Which lines of the records contain the word "fsub"? Copy each one.

Saved entries
——
(** * Catmull-Rom segment evaluation: [tools/splines.py]

    A shallow embedding of [catmull_rom_point] (with its inner helper [tj])
    and of [catmull_rom], followed by the properties stated about them.

    Numbers.  The program computes with numpy [float64] values.  They are
    modelled here by the type [float]: an exact real number, or one of the
    three special values [+inf], [-inf], [nan], combined by the IEEE-754
    rules for special values.  Rounding, overflow, underflow and the sign of
    zero are not modelled: a finite result is the exact real result.

    Inputs.  Control coordinates, the parameter [t] and the exponent
    [alpha] are finite numbers (type [R]).  A control value handed to
    [catmull_rom_point] is, as in Python, either a single number or a pair
    of numbers (an array of shape [(2,)]); only pairs can be unpacked by
    [tj].  All arithmetic follows numpy: a division by zero yields an
    infinity or [nan], it does not raise.

    Two refinements follow the first embedding.  The module [Py] embeds
    the same functions with the run-time type of every operand tracked
    (Python float or numpy number, tuple or array), where Python's own
    division and its product of a number with a tuple raise; on numpy
    arrays it agrees with the first embedding ([py_agrees]).
    [tj_underflow] keeps the one effect of float64 rounding that can make
    a knot step vanish, the underflow of a square. *)

From Stdlib Require Import Reals Lra List ZArith Lia.
Import ListNotations.

Local Open Scope R_scope.

(** ** Idealised float64 arithmetic *)

Module Float.

Inductive float : Type :=
| Fin (r : R)
| PInf
| NInf
| NaN.

Definition fadd (a b : float) : float :=
  match a, b with
  | NaN, _ | _, NaN => NaN
  | Fin x, Fin y => Fin (x + y)
  | PInf, NInf | NInf, PInf => NaN
  | PInf, _ | _, PInf => PInf
  | NInf, _ | _, NInf => NInf
  end.

Definition fsub (a b : float) : float :=
  match a, b with
  | NaN, _ | _, NaN => NaN
  | Fin x, Fin y => Fin (x - y)
  | PInf, PInf | NInf, NInf => NaN
  | PInf, _ | _, NInf => PInf
  | NInf, _ | _, PInf => NInf
  end.

(** Sign of a real number as an infinity: the product of an infinity with a
    finite factor, and the quotient of a finite numerator by zero. *)
Definition inf_of_sign (x : R) : float :=
  if Rlt_dec 0 x then PInf else if Rlt_dec x 0 then NInf else NaN.

Definition fmul (a b : float) : float :=
  match a, b with
  | NaN, _ | _, NaN => NaN
  | Fin x, Fin y => Fin (x * y)
  | Fin x, PInf | PInf, Fin x => inf_of_sign x
  | Fin x, NInf | NInf, Fin x => inf_of_sign (- x)
  | PInf, PInf | NInf, NInf => PInf
  | PInf, NInf | NInf, PInf => NInf
  end.

(** A zero denominator is the result of subtracting two equal knots, hence
    a positive zero: the quotient takes the sign of the numerator. *)
Definition fdiv (a b : float) : float :=
  match a, b with
  | NaN, _ | _, NaN => NaN
  | Fin x, Fin y => if Req_dec_T y 0 then inf_of_sign x else Fin (x / y)
  | Fin _, (PInf | NInf) => Fin 0
  | PInf, Fin y => if Rlt_dec y 0 then NInf else PInf
  | NInf, Fin y => if Rlt_dec y 0 then PInf else NInf
  | (PInf | NInf), (PInf | NInf) => NaN
  end.

(** [l ** alpha] for a finite base [l >= 0] (the base is always a square
    root in this program) and a finite exponent. *)
Definition fpow (l alpha : R) : float :=
  if Req_dec_T alpha 0 then Fin 1
  else if Req_dec_T l 0 then (if Rlt_dec 0 alpha then Fin 0 else PInf)
  else Fin (Rpower l alpha).

(** The comparison [<] of floats: false whenever a [nan] is involved. *)
Definition flt (a b : float) : Prop :=
  match a, b with
  | Fin x, Fin y => x < y
  | NInf, (Fin _ | PInf) => True
  | Fin _, PInf => True
  | _, _ => False
  end.

End Float.
Export Float.

Declare Scope float_scope.
Delimit Scope float_scope with fl.
Bind Scope float_scope with float.
Infix "+" := fadd : float_scope.
Infix "-" := fsub : float_scope.
Infix "*" := fmul : float_scope.
Infix "/" := fdiv : float_scope.

(** ** Python values and exceptions *)

Inductive exn : Type :=
| AssertionError
| TypeError
| ValueError
| IndexError
| ZeroDivisionError.

Inductive result (A : Type) : Type :=
| Ok (a : A)
| Raise (e : exn).
Arguments Ok {A} a.
Arguments Raise {A} e.

Definition bind {A B : Type} (m : result A) (f : A -> result B) : result B :=
  match m with
  | Ok a => f a
  | Raise e => Raise e
  end.

Notation "x <- m ;; k" := (bind m (fun x => k))
  (at level 61, m at next level, right associativity).
Notation "' p <- m ;; k" := (bind m (fun x => let p := x in k))
  (at level 61, p pattern, m at next level, right associativity).

(** A number, or an array of two numbers. *)
Inductive nd (A : Type) : Type :=
| Scalar (a : A)
| Pair (a b : A).
Arguments Scalar {A} a.
Arguments Pair {A} a b.

(** A control value supplied by the caller. *)
Definition value : Type := nd R.
(** A computed float64 scalar or array. *)
Definition obj : Type := nd float.

Definition lift (v : value) : obj :=
  match v with
  | Scalar x => Scalar (Fin x)
  | Pair x y => Pair (Fin x) (Fin y)
  end.

(** [xi, yi = pi]: a number is not iterable. *)
Definition unpack (v : value) : result (R * R) :=
  match v with
  | Pair x y => Ok (x, y)
  | Scalar _ => Raise TypeError
  end.

(** [c * p] for a float64 scalar [c]: numpy broadcasts over an array. *)
Definition scale (c : float) (p : obj) : obj :=
  match p with
  | Scalar x => Scalar (c * x)%fl
  | Pair x y => Pair (c * x)%fl (c * y)%fl
  end.

(** [p + q], with broadcasting of a scalar against an array. *)
Definition oadd (p q : obj) : obj :=
  match p, q with
  | Scalar x, Scalar y => Scalar (x + y)%fl
  | Scalar x, Pair a b => Pair (x + a)%fl (x + b)%fl
  | Pair a b, Scalar y => Pair (a + y)%fl (b + y)%fl
  | Pair a b, Pair c d => Pair (a + c)%fl (b + d)%fl
  end.

Infix "*:" := scale (at level 40, left associativity).
Infix "+:" := oadd (at level 50, left associativity).

(** ** The program *)

(** [tj], the helper nested in [catmull_rom_point]; it reads [alpha] from
    the enclosing call.  [(dx ** 2 + dy ** 2) ** 0.5] is the square root of
    a non-negative finite number. *)
Definition tj (alpha : R) (ti : float) (pi pj : value) : result float :=
  '(xi, yi) <- unpack pi ;;
  '(xj, yj) <- unpack pj ;;
  let dx := xj - xi in
  let dy := yj - yi in
  let l := sqrt (dx ^ 2 + dy ^ 2) in
  Ok (ti + fpow l alpha)%fl.

(** The six blends multiply float64 weights with the control values and
    add the products; [lift] views a control value as float64 data. *)
Definition catmull_rom_point (p0 p1 p2 p3 : value) (t alpha : R)
  : result obj :=
  let t0 := Fin 0 in
  t1 <- tj alpha t0 p0 p1 ;;
  t2 <- tj alpha t1 p1 p2 ;;
  t3 <- tj alpha t2 p2 p3 ;;
  let t := Fin t in
  let p0 := lift p0 in
  let p1 := lift p1 in
  let p2 := lift p2 in
  let p3 := lift p3 in
  let a1 := ((t1 - t) / (t1 - t0))%fl *: p0 +: ((t - t0) / (t1 - t0))%fl *: p1 in
  let a2 := ((t2 - t) / (t2 - t1))%fl *: p1 +: ((t - t1) / (t2 - t1))%fl *: p2 in
  let a3 := ((t3 - t) / (t3 - t2))%fl *: p2 +: ((t - t2) / (t3 - t2))%fl *: p3 in
  let b1 := ((t2 - t) / (t2 - t0))%fl *: a1 +: ((t - t0) / (t2 - t0))%fl *: a2 in
  let b2 := ((t3 - t) / (t3 - t1))%fl *: a2 +: ((t - t1) / (t3 - t1))%fl *: a3 in
  let p := ((t2 - t) / (t2 - t1))%fl *: b1 +: ((t - t1) / (t2 - t1))%fl *: b2 in
  Ok p.

(** [np.linspace(start, stop, num, endpoint=False)]: [num] samples
    [start + k * step], [step = (stop - start) / num]; a negative [num] is
    rejected by numpy. *)
Definition linspace (start stop : R) (num : Z) : result (list R) :=
  if (num <? 0)%Z then Raise ValueError
  else
    let step := (stop - start) / IZR num in
    Ok (map (fun k : nat => INR k * step + start) (seq 0 (Z.to_nat num))).

(** [[f(t) for t in ts]]: the first exception ends the comprehension. *)
Fixpoint comprehension {A B : Type} (f : A -> result B) (ts : list A)
  : result (list B) :=
  match ts with
  | [] => Ok []
  | t :: ts' =>
      b <- f t ;;
      bs <- comprehension f ts' ;;
      Ok (b :: bs)
  end.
——
Written solution:
Definition fsub (a b : float) : float :=
Infix "-" := fsub : float_scope.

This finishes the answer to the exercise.